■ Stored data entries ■
***
(* ===== verification/Utilities.v ===== *)
(** * pkg/util: hashes of values, JSON responses, shared references, log adapters

    hash.go, http_response.go and default.go, safe/ref.go and logadapter.
    The encoders (encoding/json, encoding/gob) and the loggers behind the
    adapters are parameters; hash/crc32 is written out over 32-bit integers. *)
From Stdlib Require Import ZArith Lia Ascii.
From stdpp Require Import base gmap strings list fin_maps.
From S2P Require Import Prelude Util Linker.

(** ** hash/crc32, with the IEEE table *)

Module Crc32.
Definition IEEE : Z := 0xEDB88320.
Definition mask32 : Z := 2 ^ 32 - 1.
Fixpoint table_bits (n : nat) (crc : Z) : Z :=
  match n with
  | O => crc
  | S n => table_bits n (if Z.land crc 1 =? 1 then Z.lxor (Z.shiftr crc 1) IEEE else Z.shiftr crc 1)
  end.
Definition write_byte (crc v : Z) : Z :=
  Z.lxor (table_bits 8 (Z.land (Z.lxor crc v) 255)) (Z.shiftr crc 8).
Definition write (crc : Z) (p : list Z) : Z :=
  Z.lxor (foldl write_byte (Z.lxor crc mask32) p) mask32.
(** [Sum(nil)] *)
Definition Sum (h : Z) : list Z := (λ i, Z.shiftr h (8 * i) mod 256) <$> [3; 2; 1; 0].
End Crc32.

Section hash.
(** What the encoders answer for a value. *)
Context {Any : Type} (json_Marshal gob_Encode : Any → gores string).

(** The encoder's errors end here: a value that has no encoding is no bytes. *)
Definition or_nothing (encode : Any → gores string) (a : Any) : list Z :=
  match encode a with Ok b => bytes_of b | Err _ => [] end.

Definition crc32Hash (encoder : Any → list Z) (objs : list Any) : gores Z :=
  match objs with
  | [] => Err "no values provided"
  | _ => Ok (foldl (λ hash r, Crc32.write hash (encoder r)) 0 objs)
  end.

Definition jsonHash (objs : list Any) : gores Z :=
  match crc32Hash (or_nothing json_Marshal) objs with Err err => Err err | Ok hash => Ok hash end.
Definition JsonHash (objs : list Any) : gores Z :=
  match jsonHash objs with Err err => Err err | Ok hash => Ok hash end.
Definition JsonHashBytes (objs : list Any) : gores (list Z) :=
  match jsonHash objs with Err err => Err err | Ok hash => Ok (Crc32.Sum hash) end.
Definition GobHash (objs : list Any) : gores Z :=
  match crc32Hash (or_nothing gob_Encode) objs with Err err => Err err | Ok hash => Ok hash end.
Definition GobHashBytes (objs : list Any) : gores Z :=
  match crc32Hash (or_nothing gob_Encode) objs with Err err => Err err | Ok hash => Ok hash end.
End hash.

(** ** default.go *)

Definition Default {T} (value defaultValue : option T) : option T :=
  match value with None => defaultValue | Some _ => value end.
Definition DefaultString (value defaultValue : string) : string :=
  if String.eqb value "" then defaultValue else value.

(** ** JSON responses *)

Module Response.
(** A response: the headers to send, what was sent with the status, the body. *)
Record t : Type := mk { Header : gmap string string; Sent : option (Z * gmap string string); Body : string }.
Definition new : t := mk ∅ None "".

Definition Header_Set (k v : string) (w : t) : t := mk (<[k := v]> (Header w)) (Sent w) (Body w).
(** Only the first call counts. *)
Definition WriteHeader (code : Z) (w : t) : t :=
  match Sent w with None => mk (Header w) (Some (code, Header w)) (Body w) | Some _ => w end.
Definition Write (b : string) (w : t) : t :=
  let w := WriteHeader 200 w in mk (Header w) (Sent w) (Body w +:+ b).
End Response.

Section responses.
Context {Any : Type} (slice_len : Any → option Z).

(** The values in the objects that are written. *)
Inductive json_field : Type := FInt (n : Z) | FText (s : string) | FAny (a : Any) | FList (l : list Any).
Context (Marshal : gmap string json_field → gores string).

(** [json.NewEncoder(w).Encode]: a line, or nothing when it fails. *)
Definition Encode (v : gmap string json_field) (w : Response.t) : Response.t :=
  match Marshal v with Ok b => Response.Write (b +:+ String "010" "") w | Err _ => w end.

Definition JsonError (statusCode : Z) (message : json_field) (w : Response.t) : Response.t :=
  Encode {[ "error" := message; "status" := FInt statusCode ]}
    (Response.WriteHeader statusCode (Response.Header_Set "Content-Type" "application/json" w)).
Definition JsonErrors (statusCode : Z) (message : list Any) (w : Response.t) : Response.t :=
  Encode {[ "errors" := FList message; "status" := FInt statusCode ]}
    (Response.WriteHeader statusCode (Response.Header_Set "Content-Type" "application/json" w)).

(** [None] is the nil interface; [slice_len] is what [isSlice] and [sliceLen]
    find by reflection. *)
Definition JsonResponse (statusCode : Z) (data : option Any) (w : Response.t) : Response.t :=
  let w := Response.WriteHeader statusCode (Response.Header_Set "Content-Type" "application/json" w) in
  match data with
  | None => Response.Write "{}" w
  | Some data =>
      let responseData := {[ "status_code" := FInt statusCode; "data" := FAny data ]} : gmap string json_field in
      let responseData := match slice_len data with
                          | Some n => <["count" := FInt n]> responseData | None => responseData end in
      match Marshal responseData with
      | Err _ => JsonError 500 (FText "Error marshalling response data") w
      | Ok value => Response.Write value w
      end
  end.
End responses.
Arguments json_field : clear implicits.

(** ** safe/ref.go *)

Module Ref.
(** Objects in a heap; a reference holds the location of one, or nil. *)
Abbreviation heap T := (gmap loc T).
Record t : Type := mk { v : loc }.
Section code.
Context {T : Type}.
Abbreviation M := (ST (heap T)).

Definition alloc (x : T) : M loc := λ h, let l := fresh ({[nil]} ∪ dom h : gset loc) in Returns (l, <[l := x]> h).
Definition deref (l : loc) : M T := λ h, match h !! l with Some x => Returns (x, h) | None => Panics nil_deref end.

Definition assign (l : loc) (x : T) : M unit := λ h, Returns (tt, <[l := x]> h).

Definition shallowCopy (src : loc) : M loc := x ← deref src; alloc x.

Definition NewRef (t : loc) : M Ref.t :=
  if bool_decide (t = nil) then mret (mk nil) else l ← shallowCopy t; mret (mk l).
Definition Read (rw : Ref.t) : M loc := shallowCopy (v rw).
Definition Load (rw : Ref.t) : M loc := mret (v rw).
(** The reference afterwards, and the old object. *)
Definition Replace (rw : Ref.t) (new : loc) : M (Ref.t * loc) :=
  old ← Load rw; newCopy ← shallowCopy new; mret (mk newCopy, old).

Context (marshal : T → gores string) (unmarshal : string → T → gores T).
Definition MarshalJSON (rw : Ref.t) : M (gores string) := l ← Read rw; x ← deref l; mret (marshal x).
(** It decodes into the object that [Read] answers. *)
Definition UnmarshalJSON (rw : Ref.t) (data : string) : M (option error) :=
  l ← Read rw; x ← deref l;
  match unmarshal data x with
  | Ok x => _ ← assign l x; mret None
  | Err e => mret (Some e)
  end.
End code.
End Ref.

(** ** logadapter/zap2hc.go *)

Module LogAdapter.
(** [hclog.Level], with the numbers that have no name. *)
Inductive hc_level : Type := NoLevel | Trace | Debug | Info | Warn | Error | Off | OtherHc (n : Z).
#[export] Instance hc_level_eq_dec : EqDecision hc_level.
Proof. solve_decision. Defined.
(** [zapcore.Level] *)
Inductive zap_level : Type :=
  | DebugLevel | InfoLevel | WarnLevel | ErrorLevel | DPanicLevel | PanicLevel | FatalLevel | OtherZap (n : Z).

(** [DefaultLevel] of hclog is [Info]. *)
Definition hc2zapLevel (lvl : hc_level) : zap_level :=
  match lvl with
  | Debug | Trace | NoLevel => DebugLevel
  | Info => InfoLevel
  | Warn => WarnLevel
  | Error | Off => ErrorLevel
  | OtherHc _ => InfoLevel
  end.
Definition zap2hcLogLevel (lvl : zap_level) : hc_level :=
  match lvl with
  | DebugLevel => Debug
  | InfoLevel => Info
  | WarnLevel => Warn
  | ErrorLevel | PanicLevel | DPanicLevel | FatalLevel => Error
  | OtherZap _ => NoLevel
  end.

(** An argument of a log line: a text, an [hclog.Format], or another value. *)
Inductive arg (Any : Type) : Type :=
  | Text (s : string)
  | Format (t : list (arg Any))
  | Value (a : Any).
Arguments Text {Any} s.
Arguments Format {Any} t.
Arguments Value {Any} a.

Definition not_a_string : string := "interface conversion: interface {} is not string".

Section code.
Context {Any : Type} (Sprintf : string → list (arg Any) → string).
Abbreviation Field := (string * arg Any)%type.
Abbreviation entry := (zap_level * string * list Field)%type.

Definition field (key val : arg Any) : outcome Field :=
  match key with
  | Text key =>
      match val with
      | Format [] => Panics index_range
      | Format (Text f :: t) => mret (key, Text (Sprintf f t))
      | Format _ => Panics not_a_string
      | _ => mret (key, val)
      end
  | _ => Panics not_a_string
  end.
(** In pairs; a last key without a value gets one. *)
Fixpoint prepArgs (args : list (arg Any)) : outcome (list Field) :=
  match args with
  | [] => mret []
  | [key] => f ← field key (Text "MISSING"); mret [f]
  | key :: val :: args => f ← field key val; fields ← prepArgs args; mret (f :: fields)
  end.

(** What is logged, in order. *)
Definition Log (level : hc_level) (format : string) (args : list (arg Any)) : ST (list entry) unit := λ log,
  let at_level z := match prepArgs args with
                    | Returns fields => Returns (tt, log ++ [(z, format, fields)])
                    | Panics e => Panics e end in
  match level with
  | Debug => at_level DebugLevel
  | Info => at_level InfoLevel
  | Warn => at_level WarnLevel
  | Error => at_level ErrorLevel
  | _ => Returns (tt, log)
  end.
Definition Trace_ (format : string) (args : list (arg Any)) : ST (list entry) unit := mret tt.
Definition Debug_ := Log Debug.
Definition Info_ := Log Info.
Definition Warn_ := Log Warn.
Definition Error_ := Log Error.

(** The logger's core, as far as it is asked. *)
Context (Enabled : zap_level → bool) (Level : zap_level).
Definition IsTrace : bool := Enabled (hc2zapLevel Trace).
Definition IsDebug : bool := Enabled (hc2zapLevel Debug).
Definition IsInfo : bool := Enabled (hc2zapLevel Info).
Definition IsWarn : bool := Enabled (hc2zapLevel Warn).
Definition IsError : bool := Enabled (hc2zapLevel Error).
Definition GetLevel : hc_level := zap2hcLogLevel Level.
End code.
End LogAdapter.

(** ** Properties of the hashes *)

Section hash_proofs.
Context {Any : Type} (json_Marshal : Any → gores string).

Lemma table_bits32_bound n crc : 0 ≤ crc < 2 ^ 32 → 0 ≤ Crc32.table_bits n crc < 2 ^ 32.
Proof.
  revert crc. induction n as [|n IH]; intros crc Hc; [done|]. cbn [Crc32.table_bits]. apply IH.
  pose proof (shiftr_bound 32 crc 1 ltac:(lia) Hc). case_match; [|done].
  apply lxor_bound; [done..|]. unfold Crc32.IEEE. lia.
Qed.
Lemma write_byte32_bound crc b : 0 ≤ crc < 2 ^ 32 → 0 ≤ Crc32.write_byte crc b < 2 ^ 32.
Proof.
  intros Hc. unfold Crc32.write_byte. apply lxor_bound; [done| |by apply shiftr_bound].
  apply table_bits32_bound. change 255 with (Z.ones 8). rewrite Z.land_ones by done.
  pose proof (Z.mod_pos_bound (Z.lxor crc b) (2 ^ 8)). lia.
Qed.
Lemma write32_bound crc p : 0 ≤ crc < 2 ^ 32 → 0 ≤ Crc32.write crc p < 2 ^ 32.
Proof.
  assert (Hm : 0 ≤ Crc32.mask32 < 2 ^ 32) by (unfold Crc32.mask32; lia).
  intros Hc. apply lxor_bound; [done| |done].
  assert (H : 0 ≤ Z.lxor crc Crc32.mask32 < 2 ^ 32) by by apply lxor_bound.
  revert H. generalize (Z.lxor crc Crc32.mask32). induction p as [|b p IH]; intros c Hc'; [done|].
  cbn. by apply IH, write_byte32_bound.
Qed.
Lemma write32_app crc p q : Crc32.write (Crc32.write crc p) q = Crc32.write crc (p ++ q).
Proof.
  unfold Crc32.write. rewrite foldl_app. f_equal. f_equal.
  by rewrite Z.lxor_assoc, Z.lxor_nilpotent, Z.lxor_0_r.
Qed.
Lemma write32_fold (encoder : Any → list Z) objs crc :
  foldl (λ hash r, Crc32.write hash (encoder r)) crc objs = Crc32.write crc (mjoin (encoder <$> objs)).
Proof.
  revert crc. induction objs as [|o objs IH]; intros crc; cbn.
  - unfold Crc32.write. cbn. by rewrite Z.lxor_assoc, Z.lxor_nilpotent, Z.lxor_0_r.
  - by rewrite IH, write32_app.
Qed.

(** The hash of values is that of their encodings one after the other, as 32
    bits: it fails only without values, and does not see where one value
    ends, nor a value that has no encoding. *)
Theorem JsonHash_concat objs :
  match JsonHash json_Marshal objs with
  | Err err => objs = [] ∧ err = "no values provided"
  | Ok h => objs ≠ [] ∧ 0 ≤ h < 2 ^ 32 ∧ h = Crc32.write 0 (mjoin (or_nothing json_Marshal <$> objs))
  end.
Proof.
  unfold JsonHash, jsonHash, crc32Hash. destruct objs as [|o objs]; [done|]. split; [done|].
  rewrite write32_fold. split; [|done]. by apply write32_bound.
Qed.
End hash_proofs.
***
■ Task details ■
Copy out each line of the records where the word "Enabled" appears.

■ Exercise response ■
Context (Enabled : zap_level → bool) (Level : zap_level).
Definition IsTrace : bool := Enabled (hc2zapLevel Trace).
Definition IsDebug : bool := Enabled (hc2zapLevel Debug).
Definition IsInfo : bool := Enabled (hc2zapLevel Info).
Definition IsWarn : bool := Enabled (hc2zapLevel Warn).
Definition IsError : bool := Enabled (hc2zapLevel Error).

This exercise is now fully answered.